Honestly, I cringe a little bit every time I'm referred to as a “mobility guy.” I’m a performance guy and I’ll use whatever tools I have at my disposal to achieve that. In this case, those tools are primarily stability and movement—and rarely “stretching.”
It isn't that I have an issue with mobility work or what the “mobility guys” say. It's how I see people applying it in the gym. There is a time and place for mobility work. I noted some examples above. If someone has tight hips and knots in his legs, I’ll be assigning him mobility work and foam rolling—but not before squatting.
Mobility work will help achieve proper joint centration, but as noted, it has some negative effects. You don’t want to be able to do ATG squats with 135 pounds if you're warming up for a 900-pound squat. You want some damn specific tightness. You also don’t want to spend 45 minutes relaxing on a foam roller rolling around on the floor. It doesn't prep the body or the mind for what’s coming. And if you want to talk training efficiency, once you're done with all your rolling around, you still have to begin actual warm ups instead of just doing movement-based drills with weight to begin with.
Chris Duffin hitting two-foot deep ruts at 60 mph for a Spike TV commercial with his custom designed and fabricated suspension and steering.

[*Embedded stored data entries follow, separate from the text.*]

(** ** Shape rules *)

(** [BasicLayer.compute_output_shape], inherited unchanged by
    [ConvolutionBlock], [BottleneckBlock] and [Group]; the elements of the
    tuple are evaluated from left to right. A Keras layer reports the
    shape it produces. *)
Definition compute_output_shape (self : Layer) (input_shape : shape)
    : result shape :=
  match self with
  | Keras kl => keras_shape kl input_shape
  | Block _ _ stride filters k =>
      b <- getitem input_shape 0 ;;
      h <- getitem input_shape 1 ;;
      h' <- floordiv h stride ;;
      w <- getitem input_shape 2 ;;
      w' <- floordiv w stride ;;
      TensorShape [b; h'; w'; filters * k]
  end.


(** [np.product] *)
Definition np_product (l : list Z) : Z := fold_left Z.mul l 1.

(** [l[-1]] *)
Definition last_item (l : list Z) : Z := last l 0.

(** *** NumPy arithmetic

    [np.product(STRIDES)] is a NumPy 64-bit integer (NumPy 1.x, where
    [np.product] exists, on a 64-bit platform), so the rule of the network
    multiplies and divides as NumPy does: a Python integer that fits 64
    bits is taken as an int64, and the operation wraps around and yields 0
    on a zero divisor; a Python integer from [2^63] up to [2^64 - 1] is
    taken as a uint64, which together with an int64 gives a float64; any
    other Python integer makes NumPy fall back on Python's own integers. *)

Definition two63 : Z := 9223372036854775808.
Definition two64 : Z := 18446744073709551616.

This is why I cringe when I hear that I’m a mobility guy. I don’t want people thinking that I’m supporting what I see happening in gyms all the time with people spending 45 minutes rolling around on the floor and 30 minutes actually training. As a performance guy, I want you to excel, which means that I want you doing a warm up that physically and mentally prepares you for your training session. And I want you to do it in the most efficient manner possible so that you can actually focus on your training while still performing to the maximum with your body firing correctly and your central nervous system not detuning your engine.
Let's climb in the driver seat of that car with a performance-tuned suspension (proper IAP and muscles integrated and firing correctly) and a set of tires that will connect that power to the ground (proper, solid, soled shoes) and put the fucking pedal to the floor!